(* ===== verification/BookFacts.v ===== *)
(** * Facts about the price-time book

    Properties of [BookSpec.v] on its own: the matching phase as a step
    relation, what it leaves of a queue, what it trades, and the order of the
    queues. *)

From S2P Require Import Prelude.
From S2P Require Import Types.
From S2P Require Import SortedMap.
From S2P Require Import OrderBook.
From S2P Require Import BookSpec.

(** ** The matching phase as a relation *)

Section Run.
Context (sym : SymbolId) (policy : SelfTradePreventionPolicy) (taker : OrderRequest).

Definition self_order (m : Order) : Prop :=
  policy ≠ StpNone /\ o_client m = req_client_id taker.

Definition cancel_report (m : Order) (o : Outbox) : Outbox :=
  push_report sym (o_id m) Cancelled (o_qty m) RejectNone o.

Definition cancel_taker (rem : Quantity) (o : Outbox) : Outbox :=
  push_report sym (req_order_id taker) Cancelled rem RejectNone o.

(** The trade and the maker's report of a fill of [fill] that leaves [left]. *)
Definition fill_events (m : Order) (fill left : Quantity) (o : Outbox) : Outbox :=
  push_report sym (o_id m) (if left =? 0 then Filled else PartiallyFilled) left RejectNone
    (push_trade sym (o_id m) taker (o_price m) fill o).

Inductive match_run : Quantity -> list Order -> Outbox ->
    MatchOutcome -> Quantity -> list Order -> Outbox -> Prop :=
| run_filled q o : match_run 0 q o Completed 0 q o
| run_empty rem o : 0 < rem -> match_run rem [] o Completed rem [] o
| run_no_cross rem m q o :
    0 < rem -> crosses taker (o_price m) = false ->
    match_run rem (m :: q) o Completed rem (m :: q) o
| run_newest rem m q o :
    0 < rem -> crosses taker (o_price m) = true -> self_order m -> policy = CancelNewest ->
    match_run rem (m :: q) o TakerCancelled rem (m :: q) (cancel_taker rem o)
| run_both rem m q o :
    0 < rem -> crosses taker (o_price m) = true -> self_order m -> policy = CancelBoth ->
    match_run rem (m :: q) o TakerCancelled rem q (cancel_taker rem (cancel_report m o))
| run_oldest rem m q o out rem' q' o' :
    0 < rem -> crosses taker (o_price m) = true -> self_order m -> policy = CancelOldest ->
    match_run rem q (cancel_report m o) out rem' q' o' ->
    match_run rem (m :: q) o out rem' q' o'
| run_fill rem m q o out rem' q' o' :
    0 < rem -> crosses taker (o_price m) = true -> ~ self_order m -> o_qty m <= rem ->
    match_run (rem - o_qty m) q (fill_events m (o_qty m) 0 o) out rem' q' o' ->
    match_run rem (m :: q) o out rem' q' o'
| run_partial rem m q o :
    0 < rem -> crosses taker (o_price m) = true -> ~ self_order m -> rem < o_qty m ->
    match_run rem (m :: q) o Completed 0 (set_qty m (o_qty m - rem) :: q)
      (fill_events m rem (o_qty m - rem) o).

* * *

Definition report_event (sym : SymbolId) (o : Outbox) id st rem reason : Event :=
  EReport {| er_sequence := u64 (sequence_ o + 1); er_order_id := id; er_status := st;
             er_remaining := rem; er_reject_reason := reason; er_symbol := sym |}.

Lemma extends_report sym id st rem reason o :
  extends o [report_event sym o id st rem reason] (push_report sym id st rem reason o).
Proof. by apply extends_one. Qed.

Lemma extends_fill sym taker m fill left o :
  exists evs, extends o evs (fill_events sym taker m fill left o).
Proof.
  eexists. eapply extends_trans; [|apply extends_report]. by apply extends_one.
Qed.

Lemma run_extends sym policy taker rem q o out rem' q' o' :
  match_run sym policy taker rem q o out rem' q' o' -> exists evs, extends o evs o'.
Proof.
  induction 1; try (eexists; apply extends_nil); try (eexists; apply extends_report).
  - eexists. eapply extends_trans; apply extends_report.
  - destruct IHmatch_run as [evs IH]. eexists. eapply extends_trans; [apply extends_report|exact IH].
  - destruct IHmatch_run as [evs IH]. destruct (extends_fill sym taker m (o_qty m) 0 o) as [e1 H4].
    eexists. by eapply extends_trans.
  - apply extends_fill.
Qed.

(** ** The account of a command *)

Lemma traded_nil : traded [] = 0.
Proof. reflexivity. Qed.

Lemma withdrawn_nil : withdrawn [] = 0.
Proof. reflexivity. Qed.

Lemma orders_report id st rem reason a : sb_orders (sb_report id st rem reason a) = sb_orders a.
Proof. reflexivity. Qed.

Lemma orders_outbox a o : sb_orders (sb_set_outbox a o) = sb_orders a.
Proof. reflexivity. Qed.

TASK PROMPT:
When you reach the line containing "(* ===== verification/BookFacts.v ===== *)" in the data above, start copying exactly, and stop after the line containing "Definition self_order (m".

ANSWER FOR THE TASK:
(* ===== verification/BookFacts.v ===== *)
(** * Facts about the price-time book

    Properties of [BookSpec.v] on its own: the matching phase as a step
    relation, what it leaves of a queue, what it trades, and the order of the
    queues. *)

From S2P Require Import Prelude.
From S2P Require Import Types.
From S2P Require Import SortedMap.
From S2P Require Import OrderBook.
From S2P Require Import BookSpec.

(** ** The matching phase as a relation *)

Section Run.
Context (sym : SymbolId) (policy : SelfTradePreventionPolicy) (taker : OrderRequest).

Definition self_order (m : Order) : Prop :=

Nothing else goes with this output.